Para Adriane, a Justiça precisa analisar cada caso, conforme a renda do aposentado e suas condições de sobrevivência. "Tem que ser analisada a situação individualizada, porque pode ser que a pessoa só tenha como renda a aposentadoria, não tenha outra fonte, e o desconto no benefício para pagar dívida pode ter consequências na subsistência da família."
Rômulo Saraiva, advogado especializado em Previdência e colunista da Folha, afirma que está havendo uma movimentação da Justiça para acabar com os efeitos da chamada impenhorabilidade absoluta dos salários, que impede a penhora desse tipo de rendimento até determinado valor.
Segundo ele, em Pernambuco, onde atua, decisões judiciais também têm seguido o STJ e determinado penhora de aposentadorias. "Hoje os credores têm conseguido sucesso -em decisões cada vez mais comuns Brasil afora- em penhoras de 10% a 30% dos valores de aposentadoria."

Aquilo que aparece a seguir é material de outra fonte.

(** The timers of one active connection. *)
Definition tcb_timers (t : Tcb) (k : Counters) (now : Z) : option (Tcb * Counters) :=
  let t := if in_state t TimeWait && (time_wait_until t <=? now) then enter t Closed else t in
  match deadline t with
  | None => Some (t, k)
  | Some d =>
      if now <? d then Some (t, k)
      else if snd_una t =? snd_max t then Some (set_deadline None (set_probe true t), k)
      else
        r ← checked_add 32 (retries t) 1;
        let t := set_retries r t in
        if RETRIES <? retries t then
          k ← bump timeouts k;
          let t := set_error (Some TimedOut) t in
          Some (enter (set_rst_now (synchronized (state t)) t) Closed, k)
        else
          k ← bump retransmit_timeouts k;
          let t := collapse t in
          let t := set_snd_nxt (snd_una t) t in
          let t := set_rto (Z.min (saturating_mul 64 (rto t) 2) RTO_MAX_NS) t in
          Some (set_deadline (Some (saturating_add 64 now (rto t))) t, k)
  end.

(** ** Every connection *)

Record Tcp := {
  tcbs : list Tcb; syns : list (option Syn); resets : list (option Segment); next_port : Z; counters : Counters }.

Definition Tcp_new : Tcp := {|
  tcbs := replicate CONNECTIONS EMPTY; syns := replicate BACKLOG None; resets := replicate RESETS None; next_port := 0; counters := λ _, 0 |}.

"Eu entendo que essa possibilidade de penhora deve ser vista com parcimônia", afirma.
A análise caso a caso tem sido feita pelo TJ-SP. Em outra decisão, os desembargadores negaram a penhora de qualquer percentual de aposentadoria de uma segurada do INSS que recebia dois salários mínimos. O pedido de penhora havia sido feito por uma empresa de móveis devido a uma dívida de R$ 6.000.
Nachif afirma que o cidadão precisa se defender no processo, provando que terá dificuldades de subsistência.
OUTROS CASOS
Em uma das decisões, de 17 de maio, a Câmara de Direito Privado do TJ-SP aceitou parte do recurso do devedor e reduziu a penhora de 30% para 10% da renda bruta.
"O percentual postulado pela agravante é excessivo [30%]. É mais factível estabelecer a penhora em 10% sobre a remuneração bruta, visto que, certamente, o saldo líquido da remuneração do agravado ficaria prejudicado para fins de sobrevivência caso deferido o abocanhamento de tamanha fatia de seus rendimentos [30%]", diz trecho da decisão.
Em um outro processo, o órgão também diminuiu a fatia a ser penhorada de 30% para 15%. No entendimento dos desembargadores, diminuir o percentual atende aos princípios constitucionais da razoabilidade e da proporcionalidade, sem prejudicar a subsistência do devedor, tratando-se de "percentual modesto e que não prejudica a sua subsistência".
No caso julgado, o trabalhador exerce o cargo de assessor parlamentar, com salário líquido mensal de R$ 12.091,95. O profissional já havia tido bloqueio parcial de outros valores pela dívida, que chega a R$ 272 mil.